DENVER — More and more often, first-responders race to parks, homes, parking lots and other places to find people unconscious and dying from fentanyl overdose.
“Seconds count,” said Deputy Chris Calderon-Calzada. “Somebody stops breathing.”
Drugs laced with the synthetic opioid leave little time before an overdose turns into death. As Colorado faces an unprecedented fentanyl crisis, first-responders carry a lifesaver: naloxone, or Narcan as some people know it.
Last year alone, Calderon-Calzada, with the Arapahoe County Sheriff’s Office (ACSO), saved seven people using naloxone.

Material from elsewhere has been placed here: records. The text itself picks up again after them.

(* ===== verification/KAskTop.v ===== *)
(** * A whole run of the dialogue

    From the first menu to the written file: what [conf] leaves is a
    configuration that can be written, with the values it had before. *)
From S2P Require Import Prelude CLib CStr KData KExpr KState KSymbol KSymFrame KSymRef KSymSolve KSymTab KSymUnique KSymSet.
From S2P Require Import KMenu KMenuTree KConf KConfText KConfLine KCalc KConfLoad KConfSave KConfFile KConfReset KConfValues KConfRound KConfSafe.
From S2P Require Import KAsk KAskKeep KAskRun.
From Stdlib Require Import Ascii.
Open Scope pr30_scope.

(** ** Everything calculated *)

Lemma calc_every (l : list sid) : ∀ k, ready k → (∀ s, s ∈ l → is_Some (ks_syms k !! s)) →
  ∃ k', calced k k' ∧ ∀ s, s ∈ l → valid_in k' s.
Proof.
  induction l as [|t l IH]; intros k R H. { exists k. split; [apply calced_refl|]. by intros s ?%elem_of_nil. }
  destruct (runs_calc t k (H t ltac:(by left)) R) as ([] & k1 & _ & D1 & V1).
  destruct (IH k1 (calced_ready _ _ D1 R)) as (k2 & D2 & V2).
  { intros s Hs. eapply calced_exists; [done|]. apply H. by right. }
  exists k2. split; [by eapply calced_trans|]. intros s [->|Hs]%elem_of_cons; [by eapply calced_valid|auto].
Qed.

Lemma calc_all_of k : ready k → ∃ k', calced k k' ∧ all_solved k'.
Proof.
  intros R. destruct (calc_every (map_to_list (ks_syms k)).*1 k R) as (k' & D & V).
  { intros s ([s' y] & -> & Hs)%list_elem_of_fmap. apply elem_of_map_to_list in Hs. by exists y. }
  exists k'. split; [done|]. intros s [y' H']. apply (re_solved _ (calced_ready _ _ D R)), V.
  destruct (core_sym k' k s y' (eq_sym (cd_core _ _ D)) H') as (y & H & _).
  apply list_elem_of_fmap. exists (s, y). split; [done|]. by apply elem_of_map_to_list.
Qed.

Section Store.
Context (getenv : string → option string) (gettext : string → string) (ctime : string).

Lemma entry_ok_setup k k' m : same_setup k k' → entry_ok gettext k m → entry_ok gettext k' m.
Proof.
  intros Se (x & H & E). destruct (links_menu k k' m x (ss_menu _ _ Se) H) as (x' & H' & Es & Ep & _).
  exists x'. split; [done|]. rewrite Es. destruct (mn_sym x) as [s|].
  - destruct E as (y & Hy & T). destruct (ss_sym _ _ Se s y Hy) as (y' & Hy' & _ & (Et & _)). exists y'.
    split; [done|]. unfold typed. by rewrite Et.
  - intros p Hp. rewrite Ep in Hp. destruct (E p Hp) as (q & t & Hq & Ht & Qu & Sy).
    assert (L : pr_core <$> ks_props k' !! p = pr_core <$> ks_props k !! p) by (by rewrite <-!lookup_fmap, (ss_prop _ _ Se)).
    rewrite Hq in L. destruct (ks_props k' !! p) as [q'|]; [|done]. apply (inj Some) in L as (_ & Et & Ev & _)%pr_core_inv.
    exists q', t. rewrite Et, Ev. split_and!; [done..|]. intros u Hu. eapply setup_exists; eauto.
Qed.

Lemma text_eq v v' : cval_text v' = cval_text v → val_text v' = val_text v.
Proof. destruct v, v'; simpl; congruence. Qed.

(** Storing depends on the values only. *)
Section Values.
Context (k0 kf k kf' : kstate) (l : list mid) (S : storable getenv gettext ctime k0 kf l).
Context (P : plain k) (Se0 : same_setup k0 k) (A : alike k kf') (So : all_solved kf').
Context (V : ∀ s y', ks_syms kf' !! s = Some y' → ∃ y, ks_syms kf !! s = Some y ∧ val_eq y' y).

Lemma values_setup : same_setup kf kf'.
Proof using All.
  eapply setup_trans; [|by apply alike_setup]. eapply setup_trans; [|exact Se0]. apply setup_sym, alike_setup, S.
Qed.
Lemma values_agree : agree (λ _, True) kf' kf.
Proof using All.
  split; [|apply setup_agree_prop, values_setup]. intros t y' _ Hs. destruct (ref_sym_valid _ _ _ Hs) as [_ H'].
  destruct (V t y' H') as (y & H & E). exists y. split; [|done]. apply ref_sym_Some; [done|].
  destruct (sb_solved _ _ _ _ _ _ S t) as (z & ? & ? & _); [eauto|]. congruence.
Qed.

Lemma values_ranges : ranges_ok kf'.
Proof using All.
  intros s y' p x' a b base lo hi H' Hp Hx Ex B Lo Hi. pose proof values_agree as Ag.
  destruct (setup_back _ _ s y' values_setup H') as (y & H & _ & (Et & Ep & _)).
  destruct (agree_prop _ _ _ p x' Ag Hx) as (x & Hxf & (_ & _ & _ & Ee & _)%pr_core_inv).
  apply (sb_ranges _ _ _ _ _ _ S s y p x a b base lo hi); [done|congruence|done|congruence| |by apply (ref_bound_stable _ _ _ Ag)..].
  by rewrite <-Et.
Qed.

Lemma values_line m s y' : m ∈ l → sym_of k m = Some s → ks_syms kf' !! s = Some y' →
  entry k (name_of y') false s ∧ line_fits y' = true.
Proof using All.
  intros Hm Hs H'. destruct (V s y' H') as (y & H & (Et & Ev & _ & Ex)).
  destruct (setup_back _ _ s y' values_setup H') as (z & Hz & (En & _)%row_inv & _). assert (z = y) as -> by congruence.
  assert (Es : setting_of_sym y' = setting_of_sym y).
  { unfold setting_of_sym. by rewrite Et, Ev, (text_eq _ _ Ex). }
  unfold sym_of in Hs. destruct (ks_menus k !! m) as [x|] eqn:Hx; [|done]. simpl in Hs.
  destruct (links_menu k k0 m x (eq_sym (ss_menu _ _ Se0)) Hx) as (x0 & H0 & Ex0 & _).
  destruct (sb_line _ _ _ _ _ _ S m s y Hm) as [He Hl]; [unfold sym_of; rewrite H0; simpl; congruence|done|].
  unfold line_fits, name_of in *. rewrite En, <-Et, Es. split; [|done]. by eapply table_entry; [apply Se0|].
Qed.

Lemma values_storable : storable getenv gettext ctime k kf' l.
Proof using All.
  pose proof S as [_ H L M T E Pr _ _ _ _ Ve]. split; try done.
  - eapply table_ok; [apply Se0|done].
  - by eapply listed_setup.
  - destruct M as (m & Em & Hm). exists m. rewrite (ss_modules _ _ Se0). split; [done|]. by eapply setup_exists.
  - destruct T as (x & Hx & Ep & En & Hc & Nd). destruct (links_menu k0 k _ x (ss_menu _ _ Se0) Hx) as (x' & Hx' & _ & _ & El' & En' & Ep').
    exists x'. rewrite El'. split_and!; [done|congruence|congruence| |done]. eapply links_chain; [apply Se0|done].
  - intros m Hm. by eapply entry_ok_setup, E.
  - intros s y' p x' H' Hp Hx Ht. destruct (setup_back _ _ s y' Se0 H') as (y & Hy & _ & (_ & Ep & _)). rewrite Ep in Hp.
    assert (Lp : pr_core <$> ks_props k !! p = pr_core <$> ks_props k0 !! p) by (by rewrite <-!lookup_fmap, (ss_prop _ _ Se0)).
    rewrite Hx in Lp. destruct (ks_props k0 !! p) as [x|] eqn:Hx0; [|done]. apply (inj Some) in Lp as (_ & Et & _)%pr_core_inv.
    destruct (Pr s y p x Hy Hp Hx0) as (m & Hm & Hs); [by rewrite <-Et|]. exists m. split; [done|]. unfold sym_of in *.
    destruct (ks_menus k0 !! m) as [z|] eqn:Hz; [|done]. destruct (links_menu k0 k m z (ss_menu _ _ Se0) Hz) as (z' & -> & Es & _).
    simpl. by rewrite Es.
  - apply values_ranges.
  - apply values_line.
  - destruct Ve as (v & y & Ev & Hv & Hh). destruct (ss_sym _ _ values_setup v y Hv) as (y' & Hv' & _). exists v, y'.
    split_and!; [by eapply table_entry; [apply Se0|]|done|]. destruct (V v y' Hv') as (z & Hz & (_ & _ & Es & _)).
    assert (z = y) as -> by congruence. by rewrite <-(text_eq _ _ Es).
Qed.
End Values.

(** A store that keeps the values can be written as the first one. *)
Lemma storable_keeps k0 kf k l :
  storable getenv gettext ctime k0 kf l → keeps kf k →
  ∃ kf', storable getenv gettext ctime k kf' l ∧ ∀ s, value_in kf' s = value_in kf s.
Proof.
  intros S Kp. pose proof S as [P H L M T E Pr A So Ra Li Ve].
  assert (Pf : plain kf) by (by eapply alike_plain).
  assert (Se0 : same_setup k0 k) by (eapply setup_trans; [by apply alike_setup|apply Kp]).
  assert (Lf : listed kf) by (eapply listed_setup; [by apply alike_setup|done]).
  destruct (calc_all_of k (kp_ready _ _ Kp)) as (kf' & D & So').
  pose proof (keeps_calced kf Pf So Ra Lf k kf' Kp D) as Kp'.
  assert (V : ∀ s y', ks_syms kf' !! s = Some y' → ∃ y, ks_syms kf !! s = Some y ∧ val_eq y' y).
  { intros s y' H'. apply (keeps_value kf Pf So Ra Lf kf' s y' Kp' H'). destruct (So' s) as (z & Hz & Vz & _); [eauto|]. congruence. }
  exists kf'. split; [eapply (values_storable k0 kf); try done; [apply Kp|by apply calced_alike]|].
  intros s. destruct (ks_syms kf' !! s) as [y'|] eqn:H'.
  - destruct (V s y' H') as (y & Hy & Ev). by eapply value_in_eq.
  - unfold value_in. rewrite H'. destruct (ks_syms kf !! s) as [y|] eqn:Hy; [|done].
    destruct (ss_sym _ _ (kp_setup _ _ Kp') s y Hy) as (? & ? & _). congruence.
Qed.
End Store.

“They have family members who care for them,” he said. “They have loved ones. They might have kids. You want to do everything you can to help that person start breathing again so that loved ones have another day with them. Just like I want my family members to have another day with me, or vice versa.”
RELATED: How to get Narcan in Colorado
Narcan rescue
On a call to an apartment in December, Calderon-Calzada responded in less than three minutes.

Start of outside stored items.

(** C16: a sourced file stands where the line is that sources it.  If a line
    [source] matches some files, what the parser gets is the tokens before it
    and the line itself, then the tokens of each of these files in the order
    of [glob], each with a line end for the end of the file, and then the
    tokens behind the line; and each token is read while the file it is in is
    the current one. *)
Theorem scan_source junk fopen glob pre u ps post name n :
  lex_ok Bol (pre ++ source_line u ++ post) = true → forallb (λ l, negb (is_source l)) pre = true → forallb (λ l, negb (is_source l)) post = true →
  forallb (λ '(_, ls), body_ok ls) ps = true → NoDup (name :: ps.*1) →
  fopen name = Some (out true (pre ++ source_line u ++ post)) → glob u = GLOB_OK ps.*1 → (∀ p ls, (p, ls) ∈ ps → fopen p = Some (out true ls)) →
  length (pre ++ source_line u ++ post) + included_length ps + 2 ≤ n →
  ∃ s, scan_tokens junk fopen glob n name scanner_start =
    Done (Some (annotate name (pre ++ source_line u) ++ included ps name ++ annotate name post ++ [(LTok T_EOL, None)]), s).
Proof.
  intros H N1 N2 Ok N F G T Hn. rewrite !length_app in Hn. simpl in Hn.
  replace n with (length pre + (3 + (included_length ps + (length post + S (S (n - (length pre + 3 + included_length ps + length post + 2))))))) by lia.
  by apply scan_source_run.
Qed.
Definition sourced : list (string * list lexeme) := [
  ("net/Config.in"%string, [key "config"; LStr T_WORD "NET"; eol; key "bool"; eol]);
  ("sys/Config.in"%string, [key "config"; LStr T_WORD "SYS"; eol; key "help"; eol; LStr T_HELPTEXT "text"])
].
Definition source_fs (f : string) : option string :=
  if bool_decide (f = "Config.in"%string) then Some (out true ([key "menu"; LStr T_WORD_QUOTE "All"; eol] ++ source_line "*/Config.in" ++ [key "endmenu"; eol]))
  else match find (λ '(p, _), bool_decide (p = f)) sourced with Some (_, ls) => Some (out true ls) | None => None end.
Lemma scan_source_witness :
  ∃ s, scan_tokens (λ _, NUL) source_fs (λ _, GLOB_OK ["net/Config.in"; "sys/Config.in"]%string) 30 "Config.in" scanner_start =
    Done (Some (annotate "Config.in" ([key "menu"; LStr T_WORD_QUOTE "All"; eol] ++ source_line "*/Config.in") ++
      (annotate "net/Config.in" [key "config"; LStr T_WORD "NET"; eol; key "bool"; eol] ++ (eol, Some "sys/Config.in"%string) ::
       annotate "sys/Config.in" [key "config"; LStr T_WORD "SYS"; eol; key "help"; eol; LStr T_HELPTEXT "text"] ++ [(eol, Some "Config.in"%string)]) ++
      annotate "Config.in" [key "endmenu"; eol] ++ [(eol, None)]), s).
Proof.
  apply (scan_source (λ _, NUL) source_fs (λ _, GLOB_OK ["net/Config.in"; "sys/Config.in"]%string) [key "menu"; LStr T_WORD_QUOTE "All"; eol] "*/Config.in" sourced
    [key "endmenu"; eol] "Config.in"); try (by vm_compute).
  - apply (bool_decide_unpack _). by vm_compute.
  - intros p ls. unfold sourced. rewrite !elem_of_cons. intros [[= -> ->]|[[= -> ->]|[]%not_elem_of_nil]]; by vm_compute.
  - apply Nat.leb_le. by vm_compute.
Defined.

“I was right down the street, maybe a block away,” he said. “I knew the building. Just trying to figure out where the apartment was.”
ACSO body camera video shows Calderon-Calzada running inside and finding a woman unconscious on the floor. Her hands and lips are blue. The man she got the drugs from found her and called 911.
Calderon-Calzada immediately uses naloxone.
“I’m starting compressions. I don’t have a pulse,” he says into his radio after administering the lifesaving medicine.
Seconds later, the Naloxone takes effect.
“I have a pulse again,” he says into his radio.
The woman he saved on that December afternoon asked 9News not to show her face or say her name. She wanted to share her story of addiction and the fast response that saved her life.
“I died. I was dead. They both saved my life,” the woman told 9News about Calderon-Calzada and the man who called 911. “God was looking over me. I know not everyone believes in God, but it was a miracle of some sort. That was something. It was a miracle.”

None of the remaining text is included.